Grate the lime zest on the fine side of a kitchen grater. Squeeze the lime juice and set aside for the relish. Cut vanilla bean in half lengthwise and scrape out pith.
Set pods aside for the relish. Whisk the lime zest with the vanilla pulp and sugar briefly in a blitz chopper.
For the mango relish, caramelize the sugar in a small saucepan until light brown and extinguish with white wine. Add vanilla bean and cook wine over medium heat to V3 until syrupy and cool.
In the meantime, halve the pepper lengthwise, remove the seeds and finely dice. Pluck off the mint leaves and chop finely. Remove the skin from the mango and cut the flesh from the stone at the beginning, then cut into small cubes. Remove the vanilla pod from the syrup. Stir the syrup with lime juice and hazelnut oil. Fold in the peppers, mint and mango.

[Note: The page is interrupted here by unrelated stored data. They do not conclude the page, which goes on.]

(** ** Claims *)

(** [C38] The benchmark measures what it means to measure: for all thread and
    operation counts whose product fits a word, and in whatever order the
    threads of a phase take turns, every insert of the write phase adds a new
    key, afterwards every lookup of the owned, zero-copy, mixed and latency
    phases hits and returns the key written there, every insert of the mixed
    phase is an update, a zero-copy thread sums eight bytes per operation, and
    the index ends with exactly [total] keys. *)
Theorem bench_all_hits {T : Type} `{!Index T, !IndexLaws T} (build : nat → Z → res T)
    (threads per_thread : Z) (w0 wo wz wm wl : list (nat * op)) (s0 so sz sm sl : list nat)
    (Ht : 0 ≤ threads) (Ht' : threads * 8 ≤ 2 ^ 63) (Hp : 0 ≤ per_thread)
    (Hfit : threads * per_thread < W64)
    (Hbuild : ∀ i h, ∃ t, build i h = Ok t ∧ idx_rep t ∅ (length (w0 ++ wo ++ wz ++ wm ++ wl)))
    (Hweave : Forall2 (λ ph sw, weave (fst sw) ph = Some (snd sw)) (main_phases threads per_thread)
      [(s0, w0); (so, wo); (sz, wz); (sm, wm); (sl, wl)]) :
  ∃ t t' outs, ShardedIndex_new build (main_shards threads) (total threads per_thread) = Ok t ∧
    index_ops ((w0 ++ wo ++ wz ++ wm ++ wl).*2) t = Ok (outs, t') ∧
    outs = replicate (Z.to_nat (total threads per_thread)) (OBool true)
           ++ (hit <$> (wo ++ wz ++ wm ++ wl).*2) ∧
    idx_len t' = total threads per_thread ∧
    ∀ j, Z.of_nat j < threads →
      acc_of (of_thread j wz (hit <$> wz.*2)) = wmul per_thread 8.
Proof.
  rewrite total_fits by done. unfold main_phases in Hweave.
  repeat match goal with H : Forall2 _ (_ :: _) (_ :: _) |- _ => apply Forall2_cons in H as [? H] end.
  simpl in *.
  destruct (sharded_new_rep build (main_shards threads) (threads * per_thread) _
    (main_shards_bound threads Ht Ht') Hbuild) as (t & Hnew & Hr & _).
  destruct (phases_index threads per_thread Ht Hp Hfit t (drop 1 (main_phases threads per_thread))
    w0 [wo; wz; wm; wl]) as (t' & Hops & Hlen).
  { by apply main_phases_self. }
  { by eapply weave_perm. }
  { unfold main_phases. simpl. repeat constructor; by eapply weave_perm. }
  { simpl. rewrite app_nil_r. exact Hr. }
  simpl in Hops. rewrite app_nil_r in Hops.
  eexists t, t', _. split_and!; [exact Hnew|exact Hops|reflexivity|exact Hlen|].
  intros j Hj. eapply zerocopy_acc; done.
Qed.

(** The derive demo depends on where the stack places its byte array,
    which the language aligns to one byte only: at a multiple of eight it
    prints 24 bytes and a view equal to the record, anywhere else [view]
    answers [None] and the [unwrap] panics. *)
Lemma derive_demo_alignment (ptr : nat) :
  derive_demo ptr = if decide (ptr mod 8 = 0)%nat then Ok (24%nat, true) else Err Panic.
Proof.
  unfold derive_demo. set (t := [_; _; _; _]).
  assert (Derive.encode trade_layout t (replicate (SERIALIZED_SIZE trade_layout) 0) = Ok (concat t)) as ->
    by (vm_compute; reflexivity).
  cbn [rbind]. unfold view. change (length (concat t) <? SERIALIZED_SIZE trade_layout)%nat with false.
  change (align trade_layout) with 8%nat. cbn iota.
  destruct (Nat.eqb_spec (ptr mod 8) 0) as [He|He]; cbn [negb].
  - rewrite decide_True by done. vm_compute. reflexivity.
  - by rewrite decide_False.
Qed.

For the Poor Knights, blend the milk with the whipped cream and eggs and pour into a shallow work bowl. Cut the rolls in half, grate the crusts on the fine side of a kitchen grater and mix with the breadcrumbs. Soak the rolls in the cream milk for about 20 minutes, turning them over a few times. Then remove the rolls from the cream, drain lightly and coat all over in the breadcrumbs, pressing the breadcrumbs lightly to smooth them out.
Heat clarified butter in a frying pan and fry the rolls in it over medium heat.